_EXERCISE DIRECTIONS_
Within the records below, reproduce without change the lines from the line that has "(route_nodes root) c." through the line that has "(subs := dependencies", and only those.

═════ EXCERPTED DATA

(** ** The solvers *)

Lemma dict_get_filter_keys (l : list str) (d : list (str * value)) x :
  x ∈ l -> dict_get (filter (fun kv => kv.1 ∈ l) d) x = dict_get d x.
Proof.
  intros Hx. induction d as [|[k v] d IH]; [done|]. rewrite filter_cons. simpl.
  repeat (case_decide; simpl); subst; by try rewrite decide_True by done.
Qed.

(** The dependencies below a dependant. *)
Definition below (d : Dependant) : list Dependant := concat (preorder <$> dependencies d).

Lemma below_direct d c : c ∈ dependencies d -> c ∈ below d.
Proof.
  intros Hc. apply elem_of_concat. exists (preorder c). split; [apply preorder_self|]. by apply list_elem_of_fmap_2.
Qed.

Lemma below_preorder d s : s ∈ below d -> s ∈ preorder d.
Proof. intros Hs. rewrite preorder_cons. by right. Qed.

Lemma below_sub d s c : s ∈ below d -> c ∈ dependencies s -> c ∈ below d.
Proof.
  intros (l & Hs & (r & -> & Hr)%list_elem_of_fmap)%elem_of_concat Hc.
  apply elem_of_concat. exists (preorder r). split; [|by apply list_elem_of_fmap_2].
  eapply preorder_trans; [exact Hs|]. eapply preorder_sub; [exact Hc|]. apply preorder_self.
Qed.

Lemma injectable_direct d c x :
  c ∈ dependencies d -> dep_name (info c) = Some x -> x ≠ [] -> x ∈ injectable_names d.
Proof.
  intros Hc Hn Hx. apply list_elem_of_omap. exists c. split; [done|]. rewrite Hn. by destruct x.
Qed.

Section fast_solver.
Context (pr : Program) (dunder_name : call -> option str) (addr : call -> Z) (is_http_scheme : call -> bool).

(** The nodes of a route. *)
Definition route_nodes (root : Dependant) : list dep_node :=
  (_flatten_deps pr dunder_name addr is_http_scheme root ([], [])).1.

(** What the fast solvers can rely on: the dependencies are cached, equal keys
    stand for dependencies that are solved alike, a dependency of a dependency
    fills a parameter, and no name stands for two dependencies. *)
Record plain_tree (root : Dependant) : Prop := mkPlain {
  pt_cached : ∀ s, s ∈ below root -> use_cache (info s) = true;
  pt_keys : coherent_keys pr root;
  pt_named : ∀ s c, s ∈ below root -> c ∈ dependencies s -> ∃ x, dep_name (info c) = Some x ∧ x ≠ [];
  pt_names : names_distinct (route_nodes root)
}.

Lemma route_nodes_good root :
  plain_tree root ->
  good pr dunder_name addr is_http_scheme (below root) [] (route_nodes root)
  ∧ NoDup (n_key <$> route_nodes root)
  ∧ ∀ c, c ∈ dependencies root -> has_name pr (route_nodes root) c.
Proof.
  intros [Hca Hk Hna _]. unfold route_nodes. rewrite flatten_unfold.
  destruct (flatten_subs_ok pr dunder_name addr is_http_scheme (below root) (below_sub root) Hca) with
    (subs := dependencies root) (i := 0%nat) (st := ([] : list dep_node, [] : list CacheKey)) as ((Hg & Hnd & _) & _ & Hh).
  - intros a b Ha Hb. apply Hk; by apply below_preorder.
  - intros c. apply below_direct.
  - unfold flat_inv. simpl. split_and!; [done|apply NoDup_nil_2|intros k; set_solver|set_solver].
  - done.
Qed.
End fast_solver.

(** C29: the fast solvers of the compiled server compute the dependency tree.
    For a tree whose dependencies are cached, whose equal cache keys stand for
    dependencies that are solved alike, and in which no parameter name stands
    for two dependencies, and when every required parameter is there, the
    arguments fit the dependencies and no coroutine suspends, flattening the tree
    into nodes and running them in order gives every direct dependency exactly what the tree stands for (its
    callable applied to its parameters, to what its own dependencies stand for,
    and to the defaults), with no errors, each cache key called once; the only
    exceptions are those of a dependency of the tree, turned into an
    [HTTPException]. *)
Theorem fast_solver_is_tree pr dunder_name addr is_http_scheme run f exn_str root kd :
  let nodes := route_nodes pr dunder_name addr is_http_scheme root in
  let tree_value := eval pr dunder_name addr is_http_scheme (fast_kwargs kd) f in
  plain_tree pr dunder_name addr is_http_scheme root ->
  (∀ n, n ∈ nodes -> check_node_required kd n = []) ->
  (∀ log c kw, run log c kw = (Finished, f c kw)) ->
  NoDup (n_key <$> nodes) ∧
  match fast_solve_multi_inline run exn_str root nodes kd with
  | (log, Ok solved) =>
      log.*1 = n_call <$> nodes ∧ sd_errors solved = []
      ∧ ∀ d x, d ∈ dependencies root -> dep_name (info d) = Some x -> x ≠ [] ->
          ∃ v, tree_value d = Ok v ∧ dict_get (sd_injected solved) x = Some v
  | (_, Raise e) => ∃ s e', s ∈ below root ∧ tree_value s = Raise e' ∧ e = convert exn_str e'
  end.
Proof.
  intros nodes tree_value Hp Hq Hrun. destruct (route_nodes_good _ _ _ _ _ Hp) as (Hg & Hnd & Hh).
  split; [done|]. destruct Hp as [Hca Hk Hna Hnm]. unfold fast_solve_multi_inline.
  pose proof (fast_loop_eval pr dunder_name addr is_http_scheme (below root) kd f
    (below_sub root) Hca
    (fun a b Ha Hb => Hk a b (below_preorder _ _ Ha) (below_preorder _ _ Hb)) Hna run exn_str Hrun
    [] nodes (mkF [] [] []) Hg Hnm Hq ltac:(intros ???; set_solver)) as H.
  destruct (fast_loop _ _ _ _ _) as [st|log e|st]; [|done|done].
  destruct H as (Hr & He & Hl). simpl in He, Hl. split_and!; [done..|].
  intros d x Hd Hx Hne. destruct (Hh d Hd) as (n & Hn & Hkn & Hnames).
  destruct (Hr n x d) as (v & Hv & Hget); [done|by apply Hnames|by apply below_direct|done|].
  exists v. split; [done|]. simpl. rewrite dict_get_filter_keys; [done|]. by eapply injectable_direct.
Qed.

══════════
═════ EXCERPTED DATA

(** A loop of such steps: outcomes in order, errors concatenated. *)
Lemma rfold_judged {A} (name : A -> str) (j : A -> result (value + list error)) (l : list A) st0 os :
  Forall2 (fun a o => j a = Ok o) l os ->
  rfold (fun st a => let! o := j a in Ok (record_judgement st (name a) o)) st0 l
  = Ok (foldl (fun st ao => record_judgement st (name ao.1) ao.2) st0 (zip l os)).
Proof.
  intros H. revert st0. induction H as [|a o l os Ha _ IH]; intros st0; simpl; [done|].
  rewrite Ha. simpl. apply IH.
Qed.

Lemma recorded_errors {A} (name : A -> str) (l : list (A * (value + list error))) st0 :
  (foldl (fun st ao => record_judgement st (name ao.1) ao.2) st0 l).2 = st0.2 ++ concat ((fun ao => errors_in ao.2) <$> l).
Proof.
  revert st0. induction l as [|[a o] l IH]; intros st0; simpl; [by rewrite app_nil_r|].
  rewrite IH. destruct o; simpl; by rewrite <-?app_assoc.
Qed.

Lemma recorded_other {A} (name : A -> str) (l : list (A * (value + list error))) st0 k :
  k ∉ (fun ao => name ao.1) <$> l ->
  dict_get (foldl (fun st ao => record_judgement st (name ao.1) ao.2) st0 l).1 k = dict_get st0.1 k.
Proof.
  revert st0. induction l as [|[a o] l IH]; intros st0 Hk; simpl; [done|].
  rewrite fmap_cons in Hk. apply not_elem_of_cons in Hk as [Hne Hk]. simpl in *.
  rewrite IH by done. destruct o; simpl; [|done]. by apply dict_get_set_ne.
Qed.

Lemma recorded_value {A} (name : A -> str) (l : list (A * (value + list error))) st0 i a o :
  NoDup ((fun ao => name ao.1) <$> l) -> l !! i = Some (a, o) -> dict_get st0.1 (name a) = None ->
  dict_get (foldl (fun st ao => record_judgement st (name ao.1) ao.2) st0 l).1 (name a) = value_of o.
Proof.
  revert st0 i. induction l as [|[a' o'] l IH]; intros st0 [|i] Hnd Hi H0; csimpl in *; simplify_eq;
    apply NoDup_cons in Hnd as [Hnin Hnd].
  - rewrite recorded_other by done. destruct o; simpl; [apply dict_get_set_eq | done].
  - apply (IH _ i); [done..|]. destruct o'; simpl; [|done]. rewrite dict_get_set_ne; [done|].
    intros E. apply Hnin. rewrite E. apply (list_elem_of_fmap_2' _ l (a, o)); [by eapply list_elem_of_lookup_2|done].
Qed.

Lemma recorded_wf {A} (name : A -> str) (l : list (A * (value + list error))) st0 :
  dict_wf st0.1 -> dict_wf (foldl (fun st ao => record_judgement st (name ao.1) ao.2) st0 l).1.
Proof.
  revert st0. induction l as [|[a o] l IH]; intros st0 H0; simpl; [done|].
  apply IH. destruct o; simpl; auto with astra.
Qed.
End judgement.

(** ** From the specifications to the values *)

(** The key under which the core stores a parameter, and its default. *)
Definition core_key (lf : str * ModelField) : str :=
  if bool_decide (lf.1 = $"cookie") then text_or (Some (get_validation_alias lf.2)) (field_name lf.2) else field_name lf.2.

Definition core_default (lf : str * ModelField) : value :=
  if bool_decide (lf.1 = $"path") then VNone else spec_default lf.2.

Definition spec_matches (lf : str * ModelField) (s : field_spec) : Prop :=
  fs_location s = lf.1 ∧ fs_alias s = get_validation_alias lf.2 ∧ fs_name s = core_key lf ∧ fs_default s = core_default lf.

══════════

_TASK RESULT_
  ∧ ∀ c, c ∈ dependencies root -> has_name pr (route_nodes root) c.
Proof.
  intros [Hca Hk Hna _]. unfold route_nodes. rewrite flatten_unfold.
  destruct (flatten_subs_ok pr dunder_name addr is_http_scheme (below root) (below_sub root) Hca) with
    (subs := dependencies root) (i := 0%nat) (st := ([] : list dep_node, [] : list CacheKey)) as ((Hg & Hnd & _) & _ & Hh).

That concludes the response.